[Saved entries]
------------------------
(* ===== verification/OggPacket.v ===== *)
(** * ogg: logical packets

    [src/pkgs/audio/codec/ogg/packet.go] and [packet_decoder.go]: cutting a packet
    into segments and pages, rebuilding packets from a list of pages, and the
    decoder that rebuilds them from arbitrarily chunked bytes. *)

From stdpp Require Import list.
From S2P Require Import Prelude GoBytes OggPage.

Open Scope Z_scope.

Record Packet := MkPacket {
  pk_Data : Bytes;
  pk_GranulePosition : Z;
  pk_BOS : bool;
  pk_EOS : bool
}.

#[export] Instance Packet_eq_dec : EqDecision Packet.
Proof. solve_decision. Defined.

(** ** Building pages *)

(** [for remain >= maxSegmentSize { ... }]; a packet has a length, so the guard
    against a negative one is not reachable from the callers. *)
Fixpoint lacingLoop (fuel remain : nat) : Bytes :=
  match fuel with
  | O => [Z.of_nat remain]
  | S fuel => if (255 <=? remain)%nat then 255 :: lacingLoop fuel (remain - 255) else [Z.of_nat remain]
  end.
Definition packetLacing (packetLen : Z) : Go oggError Bytes :=
  _ ← check (packetLen <? 0) "negative packet length"%string;
  Ret (lacingLoop (Z.to_nat packetLen) (Z.to_nat packetLen)).

Section build.
Context (serial sequence granulePos : Z) (packet : Bytes) (bos eos : bool).

(** The body of the loop of [BuildPacketPages]: the page of one chunk of segments. *)
Definition chunkPage (idx : nat) (chunkSegs : Bytes) (isLast : bool) (payload : Bytes) : Page :=
  let headerType := if (0 <? idx)%nat then HeaderTypeContinued else 0 in
  let headerType := if (idx =? 0)%nat && bos then Z.lor headerType HeaderTypeBOS else headerType in
  let headerType := if isLast && eos then Z.lor headerType HeaderTypeEOS else headerType in
  MkPage 0 headerType (if isLast then granulePos else GranulePositionUnknown) serial (wrap 32 (sequence + wrap 32 (Z.of_nat idx))) 0 chunkSegs payload.

(** The loop over the segments, from the chunk [idx] on; [segs] are the segments not
    yet placed.  Each round places 255 of them or all, so their number is fuel enough. *)
Fixpoint buildLoop (fuel idx payloadOffset : nat) (segs : Bytes) (pages : list Page) : option (Go oggError (list Page * nat)) :=
  match segs with
  | [] => Some (Ret (pages, payloadOffset))
  | _ =>
      match fuel with
      | O => None
      | S fuel =>
          let chunkSegs := take maxPageSegments segs in
          let chunkPayloadLen := sumBytes chunkSegs in
          if (length packet <? payloadOffset + chunkPayloadLen)%nat then Some (Fail "payload overflow"%string)
          else
            match slice packet payloadOffset (payloadOffset + chunkPayloadLen) with
            | Ret payload =>
                let isLast := (length segs <=? maxPageSegments)%nat in
                let p := chunkPage idx chunkSegs isLast payload in
                match Page_Validate (Some p) with
                | Ret _ => buildLoop fuel (S idx) (payloadOffset + chunkPayloadLen) (drop maxPageSegments segs) (pages ++ [p])
                | Fail e => Some (Fail e)
                | Panic => Some Panic
                end
            | Fail e => Some (Fail e)
            | Panic => Some Panic
            end
      end
  end.

Definition BuildPacketPages : option (Go oggError (list Page)) :=
  match packetLacing (Z.of_nat (length packet)) with
  | Ret segs =>
      let pageCount := (Z.of_nat (length segs) + 255 - 1) / 255 in
      if pageCount <=? 0 then Some (Fail "internal invalid page count"%string)
      else if 2 ^ 32 - 1 <? wrap 64 (sequence + pageCount - 1) then Some (Fail "page sequence overflow"%string)
      else
        match buildLoop (length segs) 0 0 segs [] with
        | None => None
        | Some (Ret (pages, consumed)) =>
            if negb (consumed =? length packet)%nat then Some (Fail "payload not fully consumed"%string) else Some (Ret pages)
        | Some (Fail e) => Some (Fail e)
        | Some Panic => Some Panic
        end
  | Fail e => Some (Fail e)
  | Panic => Some Panic
  end.
End build.

(** ** Rebuilding packets

    [ExtractPackets], [PacketDecoder.consumePage] and [StreamReader.Packets] run the
    same loop over the segments of a page, on local variables or on the fields of
    the decoder. *)
Record assembly := MkAssembly {
  as_buf : Bytes;
  as_expecting : bool;
  as_BOS : bool
}.
Definition noAssembly : assembly := MkAssembly [] false false.

(** One round of the loop over the segments. *)
Definition segmentStep (page : Page) (st : assembly * list Packet * nat) (iseg : nat * Z) : Go oggError (assembly * list Packet * nat) :=
  let '(a, packets, payloadOffset) := st in
  let '(segIdx, seg) := iseg in
  let bos := if negb (as_expecting a) && (length (as_buf a) =? 0)%nat then HasBOS (Some page) && (segIdx =? 0)%nat else as_BOS a in
  let chunkLen := Z.to_nat seg in
  _ ← check (length (pg_Payload page) <? payloadOffset + chunkLen)%nat "segment overflows payload"%string;
  buf ← (if (0 <? chunkLen)%nat then chunk ← slice (pg_Payload page) payloadOffset (payloadOffset + chunkLen); Ret (as_buf a ++ chunk) else Ret (as_buf a));
  if seg <? maxSegmentSize then
    let pkt := MkPacket buf (pg_GranulePosition page) bos (HasEOS (Some page) && (segIdx =? length (pg_Segments page) - 1)%nat) in
    Ret (MkAssembly [] false false, packets ++ [pkt], (payloadOffset + chunkLen)%nat)
  else Ret (MkAssembly buf true bos, packets, (payloadOffset + chunkLen)%nat).

(** The continuation checks and the loop over the segments of one page. *)
Definition assemblePage (a : assembly) (page : Page) : Go oggError (assembly * list Packet) :=
  _ ← (if HasContinuation (Some page) then check (negb (as_expecting a)) "unexpected continuation"%string
       else check (as_expecting a) "missing continuation"%string);
  st ← foldGo (segmentStep page) (a, [], 0%nat) (imap pair (pg_Segments page));
  let '(a', packets, payloadOffset) := st in
  _ ← check (negb (payloadOffset =? length (pg_Payload page))%nat) "trailing payload"%string;
  Ret (a', packets).

(** The body of the loop of [ExtractPackets]. *)
Definition extractPage (st : assembly * list Packet) (page : option Page) : Go oggError (assembly * list Packet) :=
  let '(a, packets) := st in
  match page with
  | None => Fail "page is nil"%string
  | Some p =>
      _ ← Page_Validate (Some p);
      r ← assemblePage a p;
      Ret (r.1, packets ++ r.2)
  end.

Definition ExtractPackets (pages : list (option Page)) : Go oggError (list Packet) :=
  st ← foldGo extractPage (noAssembly, []) pages;
  _ ← check (as_expecting st.1) "stream ended with unterminated packet"%string;
  Ret st.2.

(** ** The incremental decoder *)
Record PacketDecoder := MkDecoder {
  pd_pending : Bytes;
  pd_assembly : assembly
}.
Definition NewPacketDecoder : PacketDecoder := MkDecoder [] noAssembly.

(** [nextPage]: no page yet, or the page and the bytes after it. *)
Definition nextPage (pending : Bytes) : Go oggError (option (Page * Bytes)) :=
  if (length pending =? 0)%nat then Ret None
  else if (length pending <? pageHeaderSize)%nat then
    _ ← check ((length pending <? 4)%nat && negb (bool_decide (take (length pending) CapturePattern = pending))) "invalid capture pattern prefix"%string;
    _ ← check ((4 <=? length pending)%nat && negb (bool_decide (take 4 pending = CapturePattern))) "invalid capture pattern prefix"%string;
    Ret None
  else
    capture ← slice pending 0 4;
    _ ← check (negb (bool_decide (capture = CapturePattern))) "invalid capture pattern"%string;
    count ← index pending 26;
    let headerLen := (pageHeaderSize + Z.to_nat count)%nat in
    if (length pending <? headerLen)%nat then Ret None
    else
      segments ← slice pending pageHeaderSize headerLen;
      let pageLen := (headerLen + sumBytes segments)%nat in
      if (length pending <? pageLen)%nat then Ret None
      else
        raw ← slice pending 0 pageLen;
        page ← ParsePage raw;
        Ret (Some (page, drop pageLen pending)).

Definition consumePage (a : assembly) (page : option Page) : Go oggError (assembly * list Packet) :=
  match page with None => Fail "page is nil"%string | Some page => assemblePage a page end.

(** The loop of [Write].  A failing call has already consumed the pages before; the
    state it leaves is returned with the error.  A page that [ParsePage] accepted can
    only be refused by the continuation checks, before anything is assembled
    ([assemblePage_Fail]), so a refused page leaves the assembly as it was.  Every
    page consumes at least its header, so the number of pending bytes is fuel enough. *)
Fixpoint decoderWriteLoop (fuel : nat) (d : PacketDecoder) (packets : list Packet) : option (PacketDecoder * Go oggError (list Packet)) :=
  match nextPage (pd_pending d) with
  | Ret None => Some (d, Ret packets)
  | Fail e => Some (d, Fail e)
  | Panic => Some (d, Panic)
  | Ret (Some (page, rest)) =>
      match fuel with
      | O => None
      | S fuel =>
          match consumePage (pd_assembly d) (Some page) with
          | Ret (a, more) => decoderWriteLoop fuel (MkDecoder rest a) (packets ++ more)
          | Fail e => Some (MkDecoder rest (pd_assembly d), Fail e)
          | Panic => Some (MkDecoder rest (pd_assembly d), Panic)
          end
      end
  end.

(** A nil decoder is [None]. *)
Definition Decoder_Write (d : option PacketDecoder) (data : Bytes) : option (option PacketDecoder * Go oggError (list Packet)) :=
  match d with
  | None => Some (None, Fail "packet decoder is nil"%string)
  | Some d =>
      if (length data =? 0)%nat then Some (Some d, Ret [])
      else
        let pending := pd_pending d ++ data in
        match decoderWriteLoop (length pending) (MkDecoder pending (pd_assembly d)) [] with
        | Some (d', r) => Some (Some d', r)
        | None => None
        end
  end.

Definition Decoder_Close (d : option PacketDecoder) : Go oggError unit :=
  match d with
  | None => Ret tt
  | Some d =>
      _ ← check (negb (length (pd_pending d) =? 0)%nat) "truncated page"%string;
      check (as_expecting (pd_assembly d) || negb (length (as_buf (pd_assembly d)) =? 0)%nat) "stream ended with unterminated packet"%string
  end.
------------------------
Exercise
What's needed is a word-for-word copy of the lines from the one holding "Definition Decoder_Close (d" through the final line of the data.

Task response
Definition Decoder_Close (d : option PacketDecoder) : Go oggError unit :=
  match d with
  | None => Ret tt
  | Some d =>
      _ ← check (negb (length (pd_pending d) =? 0)%nat) "truncated page"%string;
      check (as_expecting (pd_assembly d) || negb (length (as_buf (pd_assembly d)) =? 0)%nat) "stream ended with unterminated packet"%string
  end.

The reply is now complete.